┌────────
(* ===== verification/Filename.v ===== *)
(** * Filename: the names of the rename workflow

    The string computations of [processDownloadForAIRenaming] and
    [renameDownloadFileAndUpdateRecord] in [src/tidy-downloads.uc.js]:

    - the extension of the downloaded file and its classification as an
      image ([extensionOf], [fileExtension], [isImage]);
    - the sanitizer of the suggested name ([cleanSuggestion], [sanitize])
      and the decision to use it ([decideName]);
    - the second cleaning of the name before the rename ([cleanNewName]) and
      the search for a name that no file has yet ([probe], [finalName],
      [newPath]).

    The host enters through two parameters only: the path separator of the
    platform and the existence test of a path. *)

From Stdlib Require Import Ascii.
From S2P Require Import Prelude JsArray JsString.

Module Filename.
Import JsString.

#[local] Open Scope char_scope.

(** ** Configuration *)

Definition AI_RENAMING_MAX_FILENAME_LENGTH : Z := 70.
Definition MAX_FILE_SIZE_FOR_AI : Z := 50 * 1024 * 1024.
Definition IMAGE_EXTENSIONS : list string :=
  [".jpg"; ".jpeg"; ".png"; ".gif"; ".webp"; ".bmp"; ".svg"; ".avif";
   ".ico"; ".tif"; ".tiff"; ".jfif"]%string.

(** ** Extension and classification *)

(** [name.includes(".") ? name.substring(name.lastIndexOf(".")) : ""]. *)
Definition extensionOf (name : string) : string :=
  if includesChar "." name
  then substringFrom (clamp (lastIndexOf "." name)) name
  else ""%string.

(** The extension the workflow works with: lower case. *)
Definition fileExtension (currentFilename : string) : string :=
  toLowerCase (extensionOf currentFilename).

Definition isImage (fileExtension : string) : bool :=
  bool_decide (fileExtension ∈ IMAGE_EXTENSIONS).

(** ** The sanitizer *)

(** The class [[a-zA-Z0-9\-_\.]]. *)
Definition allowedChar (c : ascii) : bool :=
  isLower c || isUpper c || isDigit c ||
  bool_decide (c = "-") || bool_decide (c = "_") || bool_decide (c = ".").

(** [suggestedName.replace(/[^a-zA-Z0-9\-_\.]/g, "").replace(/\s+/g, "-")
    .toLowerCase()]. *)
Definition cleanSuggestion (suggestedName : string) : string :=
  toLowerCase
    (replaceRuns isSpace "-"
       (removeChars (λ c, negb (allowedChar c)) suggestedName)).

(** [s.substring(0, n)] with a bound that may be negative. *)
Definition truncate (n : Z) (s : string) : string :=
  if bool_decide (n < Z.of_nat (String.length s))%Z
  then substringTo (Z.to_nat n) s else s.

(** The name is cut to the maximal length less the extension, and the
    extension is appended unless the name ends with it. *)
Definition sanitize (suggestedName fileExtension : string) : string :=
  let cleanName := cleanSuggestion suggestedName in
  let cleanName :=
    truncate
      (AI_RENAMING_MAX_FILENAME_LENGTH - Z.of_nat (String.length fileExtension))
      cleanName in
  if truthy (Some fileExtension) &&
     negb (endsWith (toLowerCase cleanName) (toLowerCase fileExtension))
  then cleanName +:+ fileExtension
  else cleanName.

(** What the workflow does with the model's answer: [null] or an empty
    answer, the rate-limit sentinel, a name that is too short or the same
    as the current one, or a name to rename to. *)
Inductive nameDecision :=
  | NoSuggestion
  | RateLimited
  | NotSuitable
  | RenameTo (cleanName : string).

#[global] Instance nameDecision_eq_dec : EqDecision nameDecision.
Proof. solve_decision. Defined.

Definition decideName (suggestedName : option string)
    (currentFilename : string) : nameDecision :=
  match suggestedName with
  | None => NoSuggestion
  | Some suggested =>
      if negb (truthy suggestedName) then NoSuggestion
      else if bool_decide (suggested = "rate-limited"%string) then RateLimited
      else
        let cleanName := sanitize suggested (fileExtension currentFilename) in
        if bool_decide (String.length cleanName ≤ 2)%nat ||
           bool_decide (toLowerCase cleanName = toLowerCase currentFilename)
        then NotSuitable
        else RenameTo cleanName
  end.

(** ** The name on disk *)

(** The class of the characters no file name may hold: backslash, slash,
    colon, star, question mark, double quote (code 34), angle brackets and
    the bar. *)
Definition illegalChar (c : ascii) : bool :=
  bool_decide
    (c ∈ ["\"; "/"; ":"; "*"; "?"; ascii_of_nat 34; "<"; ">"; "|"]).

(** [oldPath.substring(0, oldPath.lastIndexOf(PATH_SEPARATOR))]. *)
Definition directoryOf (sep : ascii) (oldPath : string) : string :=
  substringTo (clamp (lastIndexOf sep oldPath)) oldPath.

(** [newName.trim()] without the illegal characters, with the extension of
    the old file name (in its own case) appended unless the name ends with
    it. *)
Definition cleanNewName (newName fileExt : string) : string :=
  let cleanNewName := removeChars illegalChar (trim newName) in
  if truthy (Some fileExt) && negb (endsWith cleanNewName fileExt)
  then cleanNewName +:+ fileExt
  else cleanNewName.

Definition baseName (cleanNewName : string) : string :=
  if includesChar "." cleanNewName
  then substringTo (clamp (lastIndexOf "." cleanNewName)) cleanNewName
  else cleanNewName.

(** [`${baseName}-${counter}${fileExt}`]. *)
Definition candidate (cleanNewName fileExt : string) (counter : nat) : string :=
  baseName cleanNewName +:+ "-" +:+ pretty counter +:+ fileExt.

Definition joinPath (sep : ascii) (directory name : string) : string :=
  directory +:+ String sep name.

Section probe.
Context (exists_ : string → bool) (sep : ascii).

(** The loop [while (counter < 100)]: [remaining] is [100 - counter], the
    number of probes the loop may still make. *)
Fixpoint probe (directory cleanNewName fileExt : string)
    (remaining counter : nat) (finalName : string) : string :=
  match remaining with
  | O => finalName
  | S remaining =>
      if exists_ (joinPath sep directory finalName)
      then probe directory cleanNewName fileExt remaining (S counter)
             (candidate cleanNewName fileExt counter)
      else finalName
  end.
└────────
┌────────
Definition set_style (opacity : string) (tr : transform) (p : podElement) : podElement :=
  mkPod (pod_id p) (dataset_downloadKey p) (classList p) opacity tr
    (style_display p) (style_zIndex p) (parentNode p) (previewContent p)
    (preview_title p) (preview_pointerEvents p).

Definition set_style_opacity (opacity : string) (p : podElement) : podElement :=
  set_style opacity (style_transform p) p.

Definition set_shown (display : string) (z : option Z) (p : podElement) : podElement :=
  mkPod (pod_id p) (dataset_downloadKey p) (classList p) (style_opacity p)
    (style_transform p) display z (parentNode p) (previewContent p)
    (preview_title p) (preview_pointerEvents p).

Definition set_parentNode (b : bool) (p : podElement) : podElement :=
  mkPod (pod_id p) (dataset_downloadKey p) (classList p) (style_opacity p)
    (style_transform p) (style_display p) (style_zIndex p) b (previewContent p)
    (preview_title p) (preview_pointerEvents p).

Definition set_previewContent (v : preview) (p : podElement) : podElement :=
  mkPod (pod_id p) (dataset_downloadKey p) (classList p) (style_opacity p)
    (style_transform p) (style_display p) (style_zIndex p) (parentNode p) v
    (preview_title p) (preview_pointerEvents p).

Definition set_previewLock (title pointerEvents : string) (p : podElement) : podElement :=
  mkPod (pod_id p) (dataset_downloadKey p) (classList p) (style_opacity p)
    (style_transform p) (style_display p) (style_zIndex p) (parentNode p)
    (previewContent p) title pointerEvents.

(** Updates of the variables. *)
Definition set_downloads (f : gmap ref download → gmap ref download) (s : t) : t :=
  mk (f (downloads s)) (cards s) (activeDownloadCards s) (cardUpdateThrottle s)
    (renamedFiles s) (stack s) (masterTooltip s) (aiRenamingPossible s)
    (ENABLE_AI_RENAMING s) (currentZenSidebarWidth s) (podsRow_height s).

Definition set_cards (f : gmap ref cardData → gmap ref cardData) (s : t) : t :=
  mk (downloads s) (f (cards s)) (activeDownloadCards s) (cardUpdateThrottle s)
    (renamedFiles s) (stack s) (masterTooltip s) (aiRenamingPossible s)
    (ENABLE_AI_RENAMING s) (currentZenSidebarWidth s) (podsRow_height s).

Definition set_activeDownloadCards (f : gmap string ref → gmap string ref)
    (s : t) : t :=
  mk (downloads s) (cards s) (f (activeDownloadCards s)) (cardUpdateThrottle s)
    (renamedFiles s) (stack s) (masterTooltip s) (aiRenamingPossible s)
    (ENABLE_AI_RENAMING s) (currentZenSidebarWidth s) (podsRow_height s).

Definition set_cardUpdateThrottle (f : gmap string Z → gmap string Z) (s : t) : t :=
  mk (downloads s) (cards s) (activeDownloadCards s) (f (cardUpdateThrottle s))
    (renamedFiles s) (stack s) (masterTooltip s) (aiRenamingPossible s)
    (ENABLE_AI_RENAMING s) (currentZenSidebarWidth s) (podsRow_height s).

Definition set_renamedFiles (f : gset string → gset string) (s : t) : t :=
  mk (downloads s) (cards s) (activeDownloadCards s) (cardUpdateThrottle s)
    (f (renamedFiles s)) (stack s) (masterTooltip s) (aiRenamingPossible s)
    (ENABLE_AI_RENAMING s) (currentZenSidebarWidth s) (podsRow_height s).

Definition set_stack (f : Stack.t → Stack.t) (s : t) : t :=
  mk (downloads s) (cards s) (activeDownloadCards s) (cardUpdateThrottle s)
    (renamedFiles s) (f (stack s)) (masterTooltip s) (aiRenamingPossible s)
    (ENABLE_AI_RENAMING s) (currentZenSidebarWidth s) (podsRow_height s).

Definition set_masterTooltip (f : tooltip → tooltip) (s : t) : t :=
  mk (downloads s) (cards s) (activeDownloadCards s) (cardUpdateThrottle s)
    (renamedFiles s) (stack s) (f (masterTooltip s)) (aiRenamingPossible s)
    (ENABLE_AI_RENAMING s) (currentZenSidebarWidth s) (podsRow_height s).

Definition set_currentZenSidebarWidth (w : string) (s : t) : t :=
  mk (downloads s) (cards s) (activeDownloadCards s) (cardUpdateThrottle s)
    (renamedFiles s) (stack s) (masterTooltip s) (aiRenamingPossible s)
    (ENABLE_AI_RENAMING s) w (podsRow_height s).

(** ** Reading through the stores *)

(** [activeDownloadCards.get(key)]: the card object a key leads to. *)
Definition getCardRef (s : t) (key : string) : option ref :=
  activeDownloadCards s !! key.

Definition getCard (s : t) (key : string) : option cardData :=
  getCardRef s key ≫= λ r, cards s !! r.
└────────
*What to work on*: The sole response should be the count of lines in the material holding the string "finalName".

*Solved problem*: 5